* [Work required]:
A single number is expected: the count of lines below where the word "steps" occurs.

Source records:
++++++

Definition set_priors (self : CurieOptimise)
  (p : Dict.t (option (list float))) (q : Dict.t (option rv_frozen))
  : CurieOptimise :=
  {| prior := p; prior_pdf := q; bounds := bounds self |}.

Definition param_names : list string := ["beta"; "zt"; "dz"; "C"]%string.

(** [reset_priors] *)
Definition reset_priors (self : CurieOptimise) : CurieOptimise :=
  set_priors self
    (map (fun k => (k, None)) param_names)
    (map (fun k => (k, None)) param_names).

(** The part of [__init__] that belongs to this class: the priors are
    reset and the bounds are [zip(lb, ub)] with [lb = [0, 0, 0, None]]
    and [ub = [None]*len(lb)]. *)
Definition init_bounds : list bound :=
  let lb := [Some 0; Some 0; Some 0; None] in
  let ub := repeat None (List.length lb) in
  combine lb ub.

Definition init : CurieOptimise :=
  reset_priors {| prior := []; prior_pdf := []; bounds := init_bounds |}.

(** The distribution a keyword value of [add_prior] stands for.  A tuple
    is unpacked into exactly two items. *)
Definition prior_of_value (v : pyobj) : result rv_frozen :=
  match v with
  | PyTuple [p; sigma_p] => Ok (stats_norm p sigma_p)
  | PyTuple _ => Raise ValueError
  | PyFrozen d => Ok d
  | PyOther => Raise ValueError
  end.

(** [add_prior] with its keyword arguments: the keywords are processed
    in order; the object is updated in place, so what was stored before
    an exception stays stored. *)
Fixpoint add_prior (self : CurieOptimise) (kwargs : list (string * pyobj))
  : result unit * CurieOptimise :=
  match kwargs with
  | [] => (Ok tt, self)
  | (key, v) :: rest =>
      if Dict.mem (prior self) key then
        match prior_of_value v with
        | Ok pdf =>
            add_prior
              (set_priors self
                 (Dict.set (prior self) key (Some (args pdf)))
                 (Dict.set (prior_pdf self) key (Some pdf)))
              rest
        | Raise e => (Raise e, self)
        end
      else (Raise ValueError, self)
  end.

(** ** The penalised objective *)

(** [objective_function(x, x0, sigma_x0, *args)]:
    [0.5*np.linalg.norm((x - x0)/sigma_x0)**2]. *)
Definition objective_function (x x0 sigma_x0 : ndarray) : result float :=
  d <- broadcast sub x x0 ;;
  q <- broadcast div d sigma_x0 ;;
  Ok (0.5 * sq (linalg_norm q)).

(** [self.objective_function(val, *prior_args)]: the first two stored
    arguments are bound to [x0] and [sigma_x0], further ones are
    swallowed by [*args]; fewer than two is a [TypeError].  The scalars
    are numpy float64 values, as on every path from [min_func]: a
    division by a zero scale gives an infinity or NaN.  (With builtin
    floats only, Python raises [ZeroDivisionError] there instead; the
    statements below that depend on it exclude a zero scale.) *)
Definition objective_function_star (val : float) (prior_args : list float)
  : result float :=
  match prior_args with
  | x0 :: sigma_x0 :: _ => objective_function [val] [x0] [sigma_x0]
  | _ => Raise TypeError
  end.

(** [objective_routine] with its keyword arguments, in order. *)
Fixpoint objective_routine_from (self : CurieOptimise) (c : float)
  (kwargs : list (string * float)) : result float :=
  match kwargs with
  | [] => Ok c
  | (key, val) :: rest =>
      match Dict.get (prior self) key with
      | Some (Some prior_args) =>
          p <- objective_function_star val prior_args ;;
          objective_routine_from self (c + p) rest
      | _ => objective_routine_from self c rest
      end
  end.

Definition objective_routine (self : CurieOptimise)
  (kwargs : list (string * float)) : result float :=
  objective_routine_from self 0 kwargs.

(** ** Parameter vectors and sample buffers *)

(** The array [[beta, zt, dz, C]]. *)
Record vec4 : Type := mk_vec4 {
  x_beta : float;
  x_zt : float;
  x_dz : float;
  x_C : float
}.

Definition vec4_zip (op : float -> float -> float) (a b : vec4) : vec4 :=
  {| x_beta := op (x_beta a) (x_beta b);
     x_zt := op (x_zt a) (x_zt b);
     x_dz := op (x_dz a) (x_dz b);
     x_C := op (x_C a) (x_C b) |}.

(** [np.ones(4)] *)
Definition np_ones4 : vec4 := mk_vec4 1 1 1 1.

(** [a[i]] on a sequence. *)
Definition getitem {A : Type} (a : list A) (i : nat) : result A :=
  match nth_error a i with
  | Some v => Ok v
  | None => Raise IndexError
  end.

(** [a[i] = v] on an array of rows. *)
Fixpoint set_row {A : Type} (a : list A) (i : nat) (v : A) : result (list A) :=
  match a, i with
  | [], _ => Raise IndexError
  | _ :: r, O => Ok (v :: r)
  | h :: r, S i' => r' <- set_row r i' v ;; Ok (h :: r')
  end.

(** [list(a.T)] for an array of shape (n, 4): the four columns. *)
Definition columns (a : list vec4) : list ndarray :=
  [map x_beta a; map x_zt a; map x_dz a; map x_C a].

(** ** External collaborators

    What [optimise.py] imports and does not define: the forward model
    [bouligand2009] and the grid methods of [CurieGrid] (from [curie.py]),
    [scipy.optimize.minimize], [np.exp], numpy's global random generator
    and the sampler of a frozen distribution.  They are parameters of the
    development.  [spectrum window xc yc] stands for [self.subgrid],
    [process_subgrid] and [self.radial_spectrum] in sequence, and
    [uninit] for the unspecified contents of an [np.empty] row. *)
Record Env : Type := mk_Env {
  rng : Type;
  bouligand2009 : ndarray -> float -> float -> float -> float -> ndarray;
  spectrum : float -> float -> float -> result (ndarray * ndarray * ndarray);
  minimize : (vec4 -> result float) -> vec4 -> list bound -> result vec4;
  np_exp : float -> float;
  random_normal4 : rng -> vec4 * rng;
  random_rand : rng -> float * rng;
  random_normal : ndarray -> ndarray -> rng -> result ndarray * rng;
  rvs : rv_frozen -> rng -> float * rng;
  uninit : nat -> vec4
}.

Existing Class Env.

(** The object and numpy's global generator: the state shared by all
    calls. *)
Record world (E : Env) : Type := mk_world {
  self : CurieOptimise;
  gen : rng E
}.

Arguments mk_world {E} self gen.
Arguments self {E} w.
Arguments gen {E} w.

(** Computations that read and update the world and may raise; the world
    reached when an exception is raised is kept. *)
Definition M (E : Env) (A : Type) : Type := world E -> result A * world E.

Definition ret {E : Env} {A : Type} (a : A) : M E A := fun w => (Ok a, w).

Definition raise {E : Env} {A : Type} (e : exn) : M E A :=
  fun w => (Raise e, w).

Definition lift {E : Env} {A : Type} (r : result A) : M E A := fun w => (r, w).

Definition mbind {E : Env} {A B : Type} (m : M E A) (f : A -> M E B) : M E B :=
  fun w =>
    match m w with
    | (Ok a, w') => f a w'
    | (Raise e, w') => (Raise e, w')
    end.

Declare Scope world_scope.
Delimit Scope world_scope with world.
Notation "x <- m ;; k" := (mbind m (fun x => k))
  (at level 100, m at next level, right associativity) : world_scope.

Definition get_self {E : Env} : M E CurieOptimise := fun w => (Ok (self w), w).

Definition put_prior {E : Env} (p : Dict.t (option (list float))) : M E unit :=
  fun w =>
    (Ok tt, mk_world (set_priors (self w) p (prior_pdf (self w))) (gen w)).

Definition draw {E : Env} {A : Type} (f : rng E -> A * rng E) : M E A :=
  fun w => let (a, g) := f (gen w) in (Ok a, mk_world (self w) g).

Definition draw_result {E : Env} {A : Type} (f : rng E -> result A * rng E)
  : M E A :=
  fun w => let (a, g) := f (gen w) in (a, mk_world (self w) g).

(** [for i in range(lo, lo + n)] in the world. *)
Fixpoint for_range_m {E : Env} {S : Type} (lo n : nat)
  (body : nat -> S -> M E S) (s : S) : M E S :=
  match n with
  | O => ret s
  | Datatypes.S n' =>
      (s' <- body lo s ;; for_range_m (Datatypes.S lo) n' body s')%world
  end.

(** [for key in keys] with a body that returns nothing. *)
Fixpoint for_each {E : Env} (keys : list string) (body : string -> M E unit)
  : M E unit :=
  match keys with
  | [] => ret tt
  | key :: rest => (_ <- body key ;; for_each rest body)%world
  end.

Section Engine.

Context {E : Env}.

(** [np.empty((n, 4))] *)
Definition np_empty (n : nat) : list vec4 := map (uninit E) (seq 0 n).

(** [min_func(x, kh, Phi, sigma_Phi)].  The [catch_warnings] block
    around the forward model silences its warnings and changes no
    value. *)
Definition min_func (self : CurieOptimise) (x : vec4)
  (kh Phi sigma_Phi : ndarray) : result float :=
  let beta := x_beta x in
  let zt := x_zt x in
  let dz := x_dz x in
  let C := x_C x in
  let Phi_syn := bouligand2009 E kh beta zt dz C in
  misfit <- objective_function Phi_syn Phi sigma_Phi ;;
  if negb (isfinite misfit) then Ok 1e99
  else
    p <- objective_routine self
           [("beta"%string, beta); ("zt"%string, zt);
            ("dz"%string, dz); ("C"%string, C)] ;;
    Ok (misfit + p).

(** [self.min_func(x, k, Phi, sigma_Phi)] on the object as it is now. *)
Definition call_min_func (x : vec4) (k Phi sigma_Phi : ndarray) : M E float :=
  fun w => (min_func (self w) x k Phi sigma_Phi, w).

(** [minimize(self.min_func, x0, args=(k, Phi, sigma_Phi),
    bounds=self.bounds)], returning [res.x]. *)
Definition call_minimize (x0 : vec4) (k Phi sigma_Phi : ndarray) : M E vec4 :=
  fun w =>
    (minimize E (fun x => min_func (self w) x k Phi sigma_Phi) x0
       (bounds (self w)), w).
(** The document's [Phaser Config] block. *)
Definition config : GameConfig := {|
  type := Some AUTO;
  width := Some 1280%Z;
  height := Some 720%Z;
  parent := None;
  pixelArt := Some true;
  backgroundColor := Some "#000"%string;
  scene := [BootScene; MenuScene; GameScene];
  physics := None
|}.

(** The shape of the [PLAYER_CONFIG] object. *)
Record MovementConstants : Type := {
  MOVE_SPEED : Q;
  ACCELERATION : Q;
  FRICTION : Q;
  GRAVITY : Q;
  JUMP_VELOCITY : Q;
  MAX_FALL_SPEED : Q;
  COYOTE_TIME : Q;
  JUMP_BUFFER : Q
}.

Definition PLAYER_CONFIG : MovementConstants := {|
  MOVE_SPEED := 200;
  ACCELERATION := 1500;
  FRICTION := 2000;
  GRAVITY := 1200;
  JUMP_VELOCITY := -400;
  MAX_FALL_SPEED := 600;
  COYOTE_TIME := 100;
  JUMP_BUFFER := 100
|}.

(** The state of the document's [Player] entity; [velocity] is the nested
    object [{ x, y }], and the sprite, a rendering handle, is left out. *)
Record Velocity : Type := {
  velocity_x : Q;
  velocity_y : Q
}.

Record Player : Type := {
  x : Q;
  y : Q;
  velocity : Velocity;
  grounded : bool
}.

(** The statements of [update], as they are executed. *)
Inductive Step : Type :=
| ApplyGravity
| MoveX (displacement : Q)
| MoveY (displacement : Q).

(** A run of [update]: the entity, and the steps executed so far. *)
Record Run : Type := {
  self : Player;
  steps : list Step
}.

Definition perform (s : Step) (f : Player -> Player) : state Run unit :=
  r <- get ;;
  put {| self := f (self r); steps := steps r ++ [s] |}.

Definition add_velocity_y (dv : Q) (p : Player) : Player :=
  {| x := x p; y := y p;
     velocity := {| velocity_x := velocity_x (velocity p);
                    velocity_y := velocity_y (velocity p) + dv |};
     grounded := grounded p |}.

Section Update.
(** [GRAVITY] is read from the constants; [moveX] and [moveY] are
    methods the document calls and does not define. *)
Variable constants : MovementConstants.
Variables moveX moveY : Q -> Player -> Player.

(** [function update(delta)]: each call argument is evaluated when its
    statement is reached, on the entity as the statements before left
    it. *)
Definition update (delta : Q) : state Run unit :=
  perform ApplyGravity (add_velocity_y (GRAVITY constants * delta)) ;;
  r1 <- get ;;
  let dx := velocity_x (velocity (self r1)) * delta in
  perform (MoveX dx) (moveX dx) ;;
  r2 <- get ;;
  let dy := velocity_y (velocity (self r2)) * delta in
  perform (MoveY dy) (moveY dy).

Definition start (p : Player) : Run := {| self := p; steps := [] |}.

Definition runUpdate (delta : Q) (p : Player) : Run :=
  snd (runState (update delta) (start p)).
End Update.

(** Position of the first element satisfying [f]. *)
Fixpoint position (f : Step -> bool) (l : list Step) : option nat :=
  match l with
  | [] => None
  | s :: rest =>
      if f s then Some O
      else match position f rest with
           | None => None
           | Some n => Some (S n)
           end
  end.

Definition isGravity (s : Step) : bool :=
  match s with ApplyGravity => true | _ => false end.
Definition isMoveX (s : Step) : bool :=
  match s with MoveX _ => true | _ => false end.
Definition isMoveY (s : Step) : bool :=
  match s with MoveY _ => true | _ => false end.

(** Stand-ins for the undefined methods, for concrete runs: they apply the
    displacement and nothing else. *)
Definition shiftX (d : Q) (p : Player) : Player :=
  {| x := x p + d; y := y p; velocity := velocity p; grounded := grounded p |}.
Definition shiftY (d : Q) (p : Player) : Player :=
  {| x := x p; y := y p + d; velocity := velocity p; grounded := grounded p |}.

(** An entity at rest at the origin. *)
Definition atRest : Player :=
  {| x := 0; y := 0;
     velocity := {| velocity_x := 0; velocity_y := 0 |};
     grounded := true |}.


End Architecture.

(** ** The planned kinematic core

    The sources hold no code for the core: the architecture document gives
    its constants and the three statements of one update, nothing more.
    The gravity statement is taken from that update; every other definition
    of this module is modelled from the specification's component design
    (its sections 3 and 4), sentence by sentence.  The timers hold
    milliseconds and the tick receives [deltaSeconds], so the Δt by which a
    timer is decremented is the tick's Δt expressed in milliseconds. *)

Module Core.

Definition Qltb (a b : Q) : bool := negb (Qle_bool b a).

(** Modelled from the spec: MovementConfig, "immutable configuration
    struct holding all tunable constants"; the fields are those of the
    document's [PLAYER_CONFIG]. *)
Definition MovementConfig : Type := Architecture.MovementConstants.

(** Modelled from the spec: InputIntent, the per-tick snapshot "move-left,
    move-right, jump-held, jump-just-pressed, jump-just-released,
    down-held"; no source file declares it. *)
Record InputIntent : Type := {
  moveLeft : bool;
  moveRight : bool;
  jumpHeld : bool;
  jumpJustPressed : bool;
  jumpJustReleased : bool;
  downHeld : bool
}.

(** Modelled from the spec: KinematicBody (position, size, velocity,
    grounded, coyoteTimer, jumpBufferTimer); no source file declares it. *)
Record KinematicBody : Type := {
  x : Q;
  y : Q;
  width : Q;
  height : Q;
  vx : Q;
  vy : Q;
  grounded : bool;
  coyoteTimer : Q;
  jumpBufferTimer : Q
}.

(** Modelled from the spec: TileQuery, "a function from world coordinate
    to boolean solid/non-solid". *)
Definition TileQuery : Type := Q -> Q -> bool.

(** Modelled from the spec: the [axis] argument of [resolveAxis], X or Y. *)
Inductive Axis : Type := AxisX | AxisY.

(** Two bodies agree on every field, numbers compared as rationals. *)
Definition body_eq (a b : KinematicBody) : Prop :=
  x a == x b /\ y a == y b /\ width a == width b /\ height a == height b /\
  vx a == vx b /\ vy a == vy b /\ grounded a = grounded b /\
  coyoteTimer a == coyoteTimer b /\ jumpBufferTimer a == jumpBufferTimer b.

Definition set_vx (v : Q) (b : KinematicBody) : KinematicBody :=
  {| x := x b; y := y b; width := width b; height := height b;
     vx := v; vy := vy b; grounded := grounded b;
     coyoteTimer := coyoteTimer b; jumpBufferTimer := jumpBufferTimer b |}.

Definition set_vy (v : Q) (b : KinematicBody) : KinematicBody :=
  {| x := x b; y := y b; width := width b; height := height b;
     vx := vx b; vy := v; grounded := grounded b;
     coyoteTimer := coyoteTimer b; jumpBufferTimer := jumpBufferTimer b |}.

Definition set_timers (c j : Q) (b : KinematicBody) : KinematicBody :=
  {| x := x b; y := y b; width := width b; height := height b;
     vx := vx b; vy := vy b; grounded := grounded b;
     coyoteTimer := c; jumpBufferTimer := j |}.

(** *** JumpAssist *)

(** Modelled from the spec: the timers' "saturating (non-negative)
    decrement": "decremented by Δt, floored at 0". *)
Definition saturatingDecrement (timer dt : Q) : Q := Qmax 0 (timer - dt).

(** Modelled from the spec: the tick's Δt in the unit of the timers.  The
    timers are "remaining milliseconds" and COYOTE_TIME and JUMP_BUFFER are
    given in milliseconds, while [tick] receives [deltaSeconds]. *)
Definition milliseconds (deltaSeconds : Q) : Q := 1000 * deltaSeconds.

++++++

* [Solution to the exercise]:
4